» **Task brief**
Filter the entries down to the lines containing "From", and copy those lines.

────

(** * Tensor transfer core of x10 (xla_tensor/tensor_util.cpp)

    A shallow embedding of the type mapper, the shape and stride utilities,
    the strided copy engine, the literal round trip and the tensor hash,
    followed by the properties established about them.

    Conventions of the embedding.
    - [xla::int64] values are integers of [Z]; every arithmetic operation
      the source performs on them is written with [wrap64], the
      two's-complement reduction to 64 bits.
    - Positions in rank-sized vectors (dimension numbers, entries of
      [minor_to_major]) are natural numbers.
    - A subscript outside its vector, a division by zero and an exhausted
      loop budget are results of their own ([OutOfBounds], [DivisionByZero],
      [OutOfFuel]); [XLA_CHECK] and [XLA_ERROR] give the error kinds of the
      error handling design. *)

From Stdlib Require Import ZArith Lia List Bool.
From stdpp Require Import base tactics option numbers list list_numbers.

Open Scope Z_scope.

(** ** Errors and the error monad *)

Inductive Error : Type :=
  | TypeUnsupported
  | ShapeMismatch
  | BufferSizeMismatch
  | ShapeUnsupported
  | OutOfBounds
  | DivisionByZero
  | OutOfFuel.

Inductive Result (A : Type) : Type :=
  | Ok (a : A)
  | Err (e : Error).

Arguments Ok {A} a.
Arguments Err {A} e.

Definition bind {A B : Type} (m : Result A) (k : A -> Result B) : Result B :=
  match m with
  | Ok a => k a
  | Err e => Err e
  end.

Notation "'let!' x ':=' m 'in' k" := (bind m (fun x => k))
  (at level 10, x name, m at level 100, k at level 200).

(** [XLA_CHECK(c)]: continue when [c] holds, fail with [e] otherwise. *)
Definition check (c : bool) (e : Error) : Result unit :=
  if c then Ok tt else Err e.

(** ** 64-bit integers *)

Definition wrap64 (z : Z) : Z := (z + 2 ^ 63) mod 2 ^ 64 - 2 ^ 63.

Definition int64_range (z : Z) : Prop := - 2 ^ 63 <= z < 2 ^ 63.

(** [a / b] on [xla::int64]: truncating, undefined for a zero divisor. *)
Definition div64 (a b : Z) : Result Z :=
  if b =? 0 then Err DivisionByZero else Ok (wrap64 (Z.quot a b)).

(** ** Enumerations *)

(** [at::ScalarType].  The nine kinds the transfer core supports, and
    [Half] for the enumerators that take the [default] branches. *)
Inductive ScalarType : Type :=
  | Bool | Byte | Char | Short | Int | Long | Float | Double | BFloat16
  | Half.

(** [xla::PrimitiveType]. *)
Inductive PrimitiveType : Type :=
  | PRIMITIVE_TYPE_INVALID
  | PRED
  | S8 | S16 | S32 | S64
  | U8 | U16 | U32 | U64
  | F16 | F32 | BF16 | F64
  | C64 | C128
  | TUPLE | OPAQUE_TYPE | TOKEN.

(** [swift_xla::DeviceType] and [swift_xla::Device]. *)
Inductive DeviceType : Type := CPU | GPU | TPU | REMOTE_TPU.

Record Device : Type := mkDevice { hw_type : DeviceType; ordinal : Z }.

#[global] Instance ScalarType_eq_dec : EqDecision ScalarType.
Proof. solve_decision. Defined.
#[global] Instance PrimitiveType_eq_dec : EqDecision PrimitiveType.
Proof. solve_decision. Defined.
#[global] Instance DeviceType_eq_dec : EqDecision DeviceType.
Proof. solve_decision. Defined.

────

» **Expected output**
From Stdlib Require Import ZArith Lia List Bool.
From stdpp Require Import base tactics option numbers list list_numbers.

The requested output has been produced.